(** * Snipply: the storage contract, its two implementations and the routes

    A shallow embedding of the server side of Snipply (shared/schema.ts and
    the storage and routes modules that come with it): the six entities,
    the in-memory [MemStorage] built on JavaScript [Map]s, the SQL-backed
    [DatabaseStorage], and the Express handlers that sit on top of the
    storage contract [IStorage].

    Conventions of the embedding.
    - Ids, names and text bodies are [string]; timestamps are [Z]
      (milliseconds since the epoch); counters are [Z].
    - A value that JavaScript calls [undefined] or [null] is [None].
    - [randomUUID()] and [new Date()] are inputs: every operation that calls
      them takes the produced uuid and the current time as arguments.
    - A JavaScript [Map] is an insertion-ordered association list; a SQL
      table is the list of its rows in insertion order.
    - An [async] method is a function from the store to an outcome (a
      returned value or a thrown error) and the store it leaves behind. *)

From Stdlib Require Import List String Ascii ZArith Bool Lia.
From Stdlib Require Import Permutation Sorted.
Import ListNotations.

Local Open Scope string_scope.
Local Open Scope Z_scope.

Set Implicit Arguments.

(** ** JavaScript primitives used by the storage code *)

Module Js.

(** [!!s] for an optional string: [undefined], [null] and the empty string are falsy. *)
Definition truthy (o : option string) : bool :=
  match o with
  | Some s => negb (s =? EmptyString)%string
  | None => false
  end.

(** [x || null]. *)
Definition or_null (o : option string) : option string :=
  if truthy o then o else None.

(** [x || d] where [d] is a string. *)
Definition or_else (o : option string) (d : string) : string :=
  match o with
  | Some s => if (s =? EmptyString)%string then d else s
  | None => d
  end.

(** [stored === arg] between a [string | null] field and a
    [string | undefined] argument: [null === undefined] is false. *)
Definition strict_eq (stored arg : option string) : bool :=
  match stored, arg with
  | Some a, Some b => (a =? b)%string
  | _, _ => false
  end.

(** [Array.prototype.sort(cmp)]: a stable sort; [cmp a b > 0] puts [b]
    first. With a consistent comparator the result does not depend on the
    engine's algorithm, here it is an insertion sort. *)
Fixpoint insert_sorted {A} (cmp : A -> A -> Z) (x : A) (l : list A) : list A :=
  match l with
  | [] => [x]
  | y :: l' => if cmp x y >? 0 then y :: insert_sorted cmp x l' else x :: l
  end.

Definition sort {A} (cmp : A -> A -> Z) (l : list A) : list A :=
  fold_right (insert_sorted cmp) [] l.

(** [Array.prototype.slice(start, end)] on integer arguments: negative
    indices count from the end, everything is clamped to the array. *)
Definition clamp_index (len i : Z) : Z :=
  if i <? 0 then Z.max (len + i) 0 else Z.min i len.

Definition slice {A} (start end_ : Z) (l : list A) : list A :=
  let len := Z.of_nat (List.length l) in
  let k := clamp_index len start in
  let final := clamp_index len end_ in
  firstn (Z.to_nat (final - k)) (skipn (Z.to_nat k) l).

(** [String.prototype.toLowerCase], [split(' ')], [includes] and
    [Array.prototype.join(' ')]. Strings are sequences of 8-bit code units
    and the case mapping is that of the ASCII letters, which is what
    JavaScript does on ASCII text. *)
Definition lower (c : ascii) : ascii :=
  let n := nat_of_ascii c in
  if (65 <=? n)%nat && (n <=? 90)%nat then ascii_of_nat (n + 32) else c.

Fixpoint toLowerCase (s : string) : string :=
  match s with
  | EmptyString => EmptyString
  | String c rest => String (lower c) (toLowerCase rest)
  end.

Fixpoint split_space (s : string) : list string :=
  match s with
  | EmptyString => [EmptyString]
  | String c rest =>
      if Ascii.eqb c " "%char then EmptyString :: split_space rest
      else match split_space rest with
           | w :: ws => String c w :: ws
           | [] => [String c EmptyString]
           end
  end.

Fixpoint includes (text term : string) : bool :=
  String.prefix term text
  || match text with
     | EmptyString => false
     | String _ rest => includes rest term
     end.

Definition join_space (parts : list string) : string :=
  String.concat " " parts.

End Js.

(** ** JavaScript [Map<string, V>]: insertion-ordered, one entry per key *)

Module JsMap.

Definition t (V : Type) : Type := list (string * V).

Definition empty {V} : t V := [].

Fixpoint get {V} (k : string) (m : t V) : option V :=
  match m with
  | [] => None
  | (k', v) :: m' => if (k' =? k)%string then Some v else get k m'
  end.

Definition has {V} (k : string) (m : t V) : bool :=
  match get k m with Some _ => true | None => false end.

(** [set] on a present key keeps the entry's position; a new key is
    appended. *)
Fixpoint replace {V} (k : string) (v : V) (m : t V) : t V :=
  match m with
  | [] => []
  | (k', v') :: m' =>
      if (k' =? k)%string then (k', v) :: m' else (k', v') :: replace k v m'
  end.

Definition set {V} (k : string) (v : V) (m : t V) : t V :=
  if has k m then replace k v m else (m ++ [(k, v)])%list.

Definition delete {V} (k : string) (m : t V) : t V :=
  filter (fun e => negb (fst e =? k)%string) m.

Definition values {V} (m : t V) : list V := map snd m.

Definition keys {V} (m : t V) : list string := map fst m.

(** [ids.forEach(id => m.delete(id))]. *)
Definition delete_all {V} (ks : list string) (m : t V) : t V :=
  fold_left (fun acc k => delete k acc) ks m.

End JsMap.

(** ** Entities (the tables of shared/schema.ts) *)

Inductive Rank : Type := RankDefault | RankAdmin.

Definition Rank_eqb (a b : Rank) : bool :=
  match a, b with
  | RankDefault, RankDefault | RankAdmin, RankAdmin => true
  | _, _ => false
  end.

Module User.
Record t : Type := mk {
  id : string;
  username : string;
  password : string;
  email : string;
  displayName : option string;
  bio : option string;
  location : option string;
  website : option string;
  avatarUrl : option string;
  profilePicture : option string;
  rank : Rank;
  createdAt : Z
}.
End User.

Module Snippet.
Record t : Type := mk {
  id : string;
  title : string;
  description : option string;
  html : string;
  css : string;
  javascript : string;
  isPublic : bool;
  authorId : string;
  views : Z;
  likes : Z;
  createdAt : Z;
  updatedAt : Z
}.

Definition with_views (n : Z) (s : t) : t :=
  mk (id s) (title s) (description s) (html s) (css s) (javascript s)
     (isPublic s) (authorId s) n (likes s) (createdAt s) (updatedAt s).

Definition with_likes (n : Z) (s : t) : t :=
  mk (id s) (title s) (description s) (html s) (css s) (javascript s)
     (isPublic s) (authorId s) (views s) n (createdAt s) (updatedAt s).
End Snippet.

Module SnippetLike.
Record t : Type := mk {
  id : string;
  snippetId : string;
  userId : string;
  createdAt : Z
}.
End SnippetLike.

Module SnippetView.
Record t : Type := mk {
  id : string;
  snippetId : string;
  userId : option string;
  ipAddress : option string;
  createdAt : Z
}.
End SnippetView.

Module Follow.
Record t : Type := mk {
  id : string;
  followerId : string;
  followingId : string;
  createdAt : Z
}.
End Follow.

Module Notification.
Record t : Type := mk {
  id : string;
  userId : string;
  type : string;
  title : string;
  message : string;
  snippetId : option string;
  fromUserId : option string;
  isRead : bool;
  createdAt : Z
}.

Definition mark_read (n : t) : t :=
  mk (id n) (userId n) (type n) (title n) (message n) (snippetId n)
     (fromUserId n) true (createdAt n).
End Notification.

(** Insert schemas: the fields a caller may supply. *)

Module InsertUser.
Record t : Type := mk {
  username : string;
  password : string;
  email : string;
  displayName : option string;
  bio : option string;
  location : option string;
  website : option string
}.
End InsertUser.

Module InsertSnippet.
Record t : Type := mk {
  title : string;
  description : option string;
  html : option string;
  css : option string;
  javascript : option string;
  isPublic : option bool
}.
End InsertSnippet.

Module InsertNotification.
Record t : Type := mk {
  userId : string;
  type : string;
  title : string;
  message : string;
  snippetId : option string;
  fromUserId : option string
}.
End InsertNotification.

(** [Partial<User>] and [Partial<Snippet>]: [None] is an absent property. *)

Module PartialUser.
Record t : Type := mk {
  id : option string;
  username : option string;
  password : option string;
  email : option string;
  displayName : option (option string);
  bio : option (option string);
  location : option (option string);
  website : option (option string);
  avatarUrl : option (option string);
  profilePicture : option (option string);
  rank : option Rank;
  createdAt : option Z
}.
(** [redeemTokens]; the transfer and the burn are the mock objects of the
    source, so in its inner [try] only [investment.save()] can fail, when
    the interest is [NaN].  [now] is the one reading taken for the clock
    of the call, as in [buyTokens]. *)
Definition redeemTokens (now : Z) (userId : string) (investmentId : option nat)
    (tokenAmount : option number) (withdrawalMethod : option string)
    (f : Fund) : Fund * Reply.t :=
  match investmentId with
  | None => (f, Reply.refuse 400 "Investment ID is required")
  | Some investmentId =>
      match findActive investmentId userId f with
      | None => (f, Reply.refuse 404 "Investment not found or already redeemed")
      | Some investment =>
          match calculateInterest (fundService f) (Investment.amountRWF investment)
                  (Investment.investmentDate investment) now with
          | Throw message => (f, Reply.crash "Failed to process redemption" (Thrown message))
          | Ok interestCalc =>
              let totalValueRWF := Calc.totalValue interestCalc in
              let tokensToRedeem :=
                managerController.orNumber tokenAmount (Investment.tokenAmount investment) in
              match accounts f !! userId with
              | None => (f, Reply.refuse 400 "User Hedera account not properly configured")
              | Some user =>
                  if missing (Account.hederaPrivateKey user) then
                    (f, Reply.refuse 400 "User Hedera account not properly configured")
                  else
                    let paymentMethod :=
                      managerController.orString withdrawalMethod (Some "mtn_momo") in
                    let transaction :=
                      {| Transaction.userId := userId;
                         Transaction.investmentId := Some investmentId;
                         Transaction.type := withdrawal;
                         Transaction.amountRWF := totalValueRWF;
                         Transaction.tokenAmount := tokensToRedeem;
                         Transaction.paymentMethod := paymentMethod;
                         Transaction.paymentReference := None;
                         Transaction.status := txPending;
                         Transaction.hederaTransactionId := None;
                         Transaction.description :=
                           [Text "Redemption of investment "; Ref investmentId];
                         Transaction.metadata := None;
                         Transaction.completedDate := None |} in
                    if isNaN totalValueRWF then
                      (f, Reply.crash "Failed to process redemption" (Invalid "amountRWF"))
                    else if negb (validPaymentMethod paymentMethod) then
                      (f, Reply.crash "Failed to process redemption" (Invalid "paymentMethod"))
                    else
                      let transactionId := length (transactions f) in
                      let f := set_transactions (transactions f ++ [transaction]) f in
                      let transferId := [Text "mock-redeem-"; Value (Num (inject_Z now))] in
                      if isNaN (Calc.interest interestCalc) then
                        (set_transactions
                           (<[transactionId :=
                                Transaction.fail (Invalid "interestAccrued") transaction]>
                              (transactions f)) f,
                         Reply.crash "Failed to process redemption"
                           (Invalid "interestAccrued"))
                      else
                        let f :=
                          set_investments
                            (<[investmentId :=
                                 redeem now totalValueRWF (Calc.interest interestCalc)
                                   transferId investment]> (investments f)) f in
                        let f :=
                          set_transactions
                            (<[transactionId :=
                                 Transaction.complete investmentId transferId now transaction]>
                               (transactions f)) f in
                        (f,
                         Reply.ok "Redemption successful"
                           (Redeemed investmentId (Investment.amountRWF investment)
                              (Calc.interest interestCalc) totalValueRWF tokensToRedeem
                              transferId now))
              end
          end
      end
  end.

Aim of the task
Your output must be the lines of the material above, from the first through the line that contains "storage contract [IStorage].", copied exactly. Include both endpoints and nothing else.

Exercise solution
(** * Snipply: the storage contract, its two implementations and the routes

    A shallow embedding of the server side of Snipply (shared/schema.ts and
    the storage and routes modules that come with it): the six entities,
    the in-memory [MemStorage] built on JavaScript [Map]s, the SQL-backed
    [DatabaseStorage], and the Express handlers that sit on top of the
    storage contract [IStorage].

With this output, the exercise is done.